# Task instructions:
Below is a listing from which only part is wanted; return exactly the lines from the one with "(** * Serving" up to and including the one with "clock openssl http_post".

# Data records:

(* ===== verification/Inference.v ===== *)
(** * Serving a request (src/llm/scheduler.cpp)

    What a worker does between taking a request and answering it: the conversation is
    resolved and its messages are built, the provider is asked through the adapter in use, the
    assistant's turn is kept, and a compaction is asked for where the context is full.  The
    stages are definitions of their own, since other threads work on the conversations in
    between; the clock is read once in each. *)

From S2P Require Import Prelude Json StringUtils Provider Sse Scheduler LlmRequest Adapters Config ServiceConfig Sessions Storage Prompt Conversations Histories SessionManager Compaction.

(** ** One call of the provider *)

Section provider.
Context (parse : string → exc json) (dump : json → exc string) (clock : nat → Z).
Context (openssl : bool).
Context (http_post : HttpRequest → option (Z * string)) (http_stream : HttpRequest → transport).

(** The virtual methods of an adapter; that of llama.cpp inherits both. *)
Definition call_chat (adapter : Adapter) : AdapterConfig → ChatRequest → exc ChatResponse :=
  match adapter with
  | OpenAICompatible | LlamaCpp => openai_call_chat parse dump openssl http_post
  | Ollama => ollama_call_chat parse dump clock openssl http_post
  | Anthropic => anthropic_call_chat parse dump openssl http_post
  end.

Definition call_chat_stream {C} (callback : StreamChunk → C → exc C) (adapter : Adapter) :
    AdapterConfig → ChatRequest → C → exc C :=
  match adapter with
  | OpenAICompatible | LlamaCpp =>
      openai_call_chat_stream parse dump openssl http_stream callback
  | Ollama => ollama_call_chat_stream parse dump clock openssl http_stream callback
  | Anthropic => anthropic_call_chat_stream parse dump openssl http_stream callback
  end.

(** What the calls of the callback were put together to. *)
Definition aggregated (st : StreamState) : ChatResponse := {|
  rs_content := agg_content st;
  rs_tool_calls := JArray (omap finish_call (partial_tool_calls st));
  rs_has_tool_calls := false; rs_finish_reason := agg_finish_reason st;
  rs_usage := JObject []; rs_raw := JObject [] |}.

# Result for this exercise:
(** * Serving a request (src/llm/scheduler.cpp)

    What a worker does between taking a request and answering it: the conversation is
    resolved and its messages are built, the provider is asked through the adapter in use, the
    assistant's turn is kept, and a compaction is asked for where the context is full.  The
    stages are definitions of their own, since other threads work on the conversations in
    between; the clock is read once in each. *)

From S2P Require Import Prelude Json StringUtils Provider Sse Scheduler LlmRequest Adapters Config ServiceConfig Sessions Storage Prompt Conversations Histories SessionManager Compaction.

(** ** One call of the provider *)

Section provider.
Context (parse : string → exc json) (dump : json → exc string) (clock : nat → Z).
Context (openssl : bool).
Context (http_post : HttpRequest → option (Z * string)) (http_stream : HttpRequest → transport).

(** The virtual methods of an adapter; that of llama.cpp inherits both. *)
Definition call_chat (adapter : Adapter) : AdapterConfig → ChatRequest → exc ChatResponse :=
  match adapter with
  | OpenAICompatible | LlamaCpp => openai_call_chat parse dump openssl http_post
  | Ollama => ollama_call_chat parse dump clock openssl http_post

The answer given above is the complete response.